The traversal mechanic that sees players sending Spidey leaping and bounding off to a designated destination went through at least seven or eight iterations during the two-year development period. There were even times that the team considered dropping it entirely. The goal was to tap into Spider-Man’s natural agility without that translating into a complex set of finger gymnastics.

“We weren’t aiming for the core Spider-Man audience like we might with Shattered Dimensions or Edge of Time,” Nicholas explained. “We were aiming at the market that a Sony Pictures movie might appeal to. With that in mind as our core target, [the question became] how do we make something that is fun and entertaining, and makes you feel like Spider-Man in the movie.”

“We wanted to find a way to actually bring that to the player. So the running along the tops of buses, the bouncing off of walls, the flipping off of flagpoles and all of that, it took us a long time to find the right balance. At one point we had Web Rush going about 250 miles per hour, which was awesome but the slight problem with it is [how quickly you can get across Manhattan].”

It took a great deal of experimentation to get the feel to a point where the mechanic achieved the dual goal of being fun and widely accessible. Even with all of the time spent toying around, there were still certain ideas that never made it into the finished product.

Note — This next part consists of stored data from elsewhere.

(** * Perspective box: geometry engine and control-point state machine

    A shallow embedding of [src/main.ts]: the [Point]/[Vector]/[Line]
    primitives, [Line.intersectWith], [isOnLeftOf], [convexHull], the
    shadow part of [Box.draw], the [ControlPoints] state machine
    ([select], [moveTo], [deselect]), [Config], and [main] with its
    listeners.

    Numbers.  The source computes on IEEE doubles.  The development
    reads every [number] as an exact rational ([Q]): [+], [-], [*], [/]
    are the field operations, [=== 0] is equality of rationals and [<],
    [>] the order of rationals.  The literal [0.3] is the rational 3/10.
    Rounding, infinities and NaN are outside this model.  Two rationals
    are the same number when they are [Qeq]-equal ([==]). *)

From Stdlib Require Import QArith Qfield Lqa Lia List Bool Arith PeanoNat.
Import ListNotations.

Local Open Scope Q_scope.

(** ** Exceptions *)

(** The source throws [Error] objects with four different messages; an
    index that is out of range reads [undefined], and the property access
    that follows raises a [TypeError]. *)
Inductive Error : Type :=
| ConvexHullNeedsThreePoints   (* "Convex hull needs at least three points" *)
| LinesAreParallel             (* "Lines are parallel" *)
| ControlPointTypeNotFound     (* "ControlPointType ... not found" *)
| ContextIsNull                (* "Context is null" *)
| TypeErrorUndefined.          (* property read on [undefined] *)

Inductive result (A : Type) : Type :=
| Ok (a : A)
| Throw (e : Error).
Arguments Ok {A} a.
Arguments Throw {A} e.

Definition bind {A B : Type} (r : result A) (k : A -> result B) : result B :=
  match r with
  | Ok a => k a
  | Throw e => Throw e
  end.

Notation "x <- r ;; k" := (bind r (fun x => k))
  (at level 61, r at next level, right associativity).

(** [s[i]] followed by a property read. *)
Definition index {A : Type} (s : list A) (i : nat) : result A :=
  match nth_error s i with
  | Some a => Ok a
  | None => Throw TypeErrorUndefined
  end.

(** [for (let i = a; i < a + count; i++) st = body(i, st)] *)
Fixpoint forLoop {St : Type} (body : nat -> St -> result St)
         (i count : nat) (st : St) : result St :=
  match count with
  | O => Ok st
  | S c => st' <- body i st ;; forLoop body (S i) c st'
  end.

(** Strict comparison of two numbers. *)
Definition Qltb (a b : Q) : bool :=
  match a ?= b with
  | Lt => true
  | _ => false
  end.

(** ** Points and vectors *)

Record Vector : Type := mkVector { vx : Q; vy : Q }.
Record Point : Type := mkPoint { x : Q; y : Q }.

Module Point.
Definition vectorFrom (this other : Point) : Vector :=
  mkVector (x this - x other) (y this - y other).

Definition plus (this : Point) (v : Vector) : Point :=
  mkPoint (x this + vx v) (y this + vy v).

Definition minus (this : Point) (other : Vector) : Point :=
  mkPoint (x this - vx other) (y this - vy other).
End Point.

(** [Math.sqrt(a)] of a rational [a] is in general not a rational: its
    exact value is kept as the radicand [a]. *)
Record Sqrt : Type := mkSqrt { radicand : Q }.

(** [Math.sqrt(a) <= r] for a radicand [a] that is not negative: [r] is
    not negative and [a <= r * r]. *)
Definition Sqrt_leb (a : Sqrt) (r : Q) : bool :=
  Qle_bool 0 r && Qle_bool (radicand a) (r * r).

Module Vector.
Definition times (this : Vector) (m : Q) : Vector :=
  mkVector (vx this * m) (vy this * m).

Definition length (this : Vector) : Sqrt :=
  mkSqrt (vx this * vx this + vy this * vy this).

(** [public static UP = new Vector(0, -100)] *)
Definition UP : Vector := mkVector 0 (-100).
End Vector.

(** Two points with the same coordinates (as numbers). *)
Definition Peq (p q : Point) : Prop := x p == x q /\ y p == y q.
Infix "=p=" := Peq (at level 70, no associativity).

Definition Peqb (p q : Point) : bool :=
  Qeq_bool (x p) (x q) && Qeq_bool (y p) (y q).

(** ** Lines *)

Record Line : Type := mkLine {
  begin : Point;
  end_ : Point;
  stopAtBegin : bool;
  stopAtEnd : bool
}.

Module Line.
Definition intersectWith (this other : Line) : result Point :=
  let tr := Point.vectorFrom (end_ this) (begin this) in
  let or := Point.vectorFrom (end_ other) (begin other) in
  let denom := vy tr * vx or - vx tr * vy or in
  if Qeq_bool denom 0 then Throw LinesAreParallel
  else
    let t := ((x (begin this) - x (begin other)) * vy or
              - (y (begin this) - y (begin other)) * vx or) / denom in
    Ok (Point.plus (begin this) (Vector.times tr t)).

Definition upFrom (p : Point) : Line :=
  mkLine p (Point.plus p Vector.UP) true true.
End Line.

(** Vocabulary of the specification for lines. *)

(** The direction vector of a line: end − begin. *)
Definition direction (l : Line) : Vector :=
  Point.vectorFrom (end_ l) (begin l).

(** The 2D cross product of two vectors. *)
Definition cross (a b : Vector) : Q := vx a * vy b - vy a * vx b.

(** [p] is on the infinite line through [begin l] and [end_ l]: it has the
    parametric form [begin + t * (end - begin)]. *)
Definition onInfiniteLine (l : Line) (p : Point) : Prop :=
  exists t : Q, p =p= Point.plus (begin l) (Vector.times (direction l) t).

(** [b] is [a] scaled by [k]. *)
Definition scaled (k : Q) (a b : Vector) : Prop :=
  vx b == k * vx a /\ vy b == k * vy a.

(** ** Object identity

    [isOnLeftOf] compares its arguments with [===], which on objects is
    identity of references, not equality of coordinates.  An element of
    the array handed to [convexHull] is therefore a reference: the address
    of a [Point] object together with the (immutable) object it names. *)
Record PointRef : Type := mkRef { addr : nat; target : Point }.

(** [a === b] on two references to points. *)
Definition sameRef (a b : PointRef) : bool := Nat.eqb (addr a) (addr b).

(** References to freshly allocated, pairwise distinct objects, one per
    point of [ps], at consecutive addresses from [base]. *)
Fixpoint allocate (base : nat) (ps : list Point) : list PointRef :=
  match ps with
  | [] => []
  | p :: ps' => mkRef base p :: allocate (S base) ps'
  end.

(** ** Convex hull *)

Definition isOnLeftOf (p1 p2 p : PointRef) : bool :=
  if sameRef p1 p2 || sameRef p p1 || sameRef p p2 then false
  else
    let a := Point.vectorFrom (target p2) (target p1) in
    let b := Point.vectorFrom (target p) (target p1) in
    Qltb 0 (vx a * vy b - vx b * vy a).

(** The scan for the left-most point:
    [let l = 0; for (let i = 1; i < s.length; i++) if (s[i].x < s[l].x) l = i;] *)
Definition leftmost (s : list PointRef) : result nat :=
  forLoop
    (fun i l =>
       si <- index s i ;;
       sl <- index s l ;;
       Ok (if Qltb (x (target si)) (x (target sl)) then i else l))
    1 (length s - 1) 0%nat.

(** One turn of the gift wrap from [s[p]]:
    [let q = (p + 1) % s.length;
     for (let i = 0; i < s.length; i++) if (isOnLeftOf(s[p], s[q], s[i])) q = i;] *)
Definition wrapStep (s : list PointRef) (p : nat) : result nat :=
  forLoop
    (fun i q =>
       sp <- index s p ;;
       sq <- index s q ;;
       si <- index s i ;;
       Ok (if isOnLeftOf sp sq si then i else q))
    0 (length s) ((p + 1) mod length s)%nat.

(** [do { hull.push(s[p]); ...; p = q; } while (p !== l && --max > 0);]
    entered with the current values of [max], [p] and [hull].  The test
    [--max > 0] holds exactly when [max] is at least 2 before it. *)
Fixpoint wrap (s : list PointRef) (l : nat) (max : nat) (p : nat)
         (hull : list PointRef) : result (list PointRef) :=
  sp <- index s p ;;
  let hull := hull ++ [sp] in
  q <- wrapStep s p ;;
  if Nat.eqb q l then Ok hull
  else
    match max with
    | S (S _ as max') => wrap s l max' q hull
    | _ => Ok hull
    end.

Definition convexHull (s : list PointRef) : result (list PointRef) :=
  if Nat.ltb (length s) 3 then Throw ConvexHullNeedsThreePoints
  else
    l <- leftmost s ;;
    wrap s l (length s + 1) l [].

(** Vocabulary of the specification for the hull. *)

(** The vertex reached from [p] after [k] turns of the wrap. *)
Fixpoint wrapIter (s : list PointRef) (k : nat) (p : nat) : result nat :=
  match k with
  | O => Ok p
  | S k' => q <- wrapStep s p ;; wrapIter s k' q
  end.

(** The wrap started at [p] comes back to [l] after between 1 and [k]
    turns. *)
Fixpoint returnsWithin (s : list PointRef) (l : nat) (k : nat) (p : nat) : bool :=
  match k with
  | O => false
  | S k' =>
      match wrapStep s p with
      | Ok q => Nat.eqb q l || returnsWithin s l k' q
      | Throw _ => false
      end
  end.

(** The gift wrap of [s] returns to its starting point within [k]
    iterations. *)
Definition closesWithin (s : list PointRef) (k : nat) : bool :=
  match leftmost s with
  | Ok l => returnsWithin s l k l
  | Throw _ => false
  end.

(** The turn made at [v] when walking [u], [v], [w]: the cross product of
    the two successive edges.  With the y axis pointing down the screen a
    negative value is a counter-clockwise turn. *)
Definition turn (u v w : Point) : Q :=
  cross (Point.vectorFrom v u) (Point.vectorFrom w v).

(** The turns made at the successive vertices of a closed polygon. *)
Definition turns (poly : list Point) : list Q :=
  match poly with
  | u :: v :: rest =>
      List.map (fun t => turn (fst (fst t)) (snd (fst t)) (snd t))
               (combine (combine poly (v :: rest ++ [u])) (rest ++ [u; v]))
  | _ => []
  end.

“In the end, we got about 80 percent of what we wanted to get into the game done in time and polished in time to ship with it,” Nicholas said. “We still have another 20 percent of all sorts of extra combat content that I’m not going to talk about. All sorts of environmental interactions and prop interactions that are definitely on our current slate… for some future iteration of the game. They’re the things that we wanted to do, but we just didn’t have the time at the end.”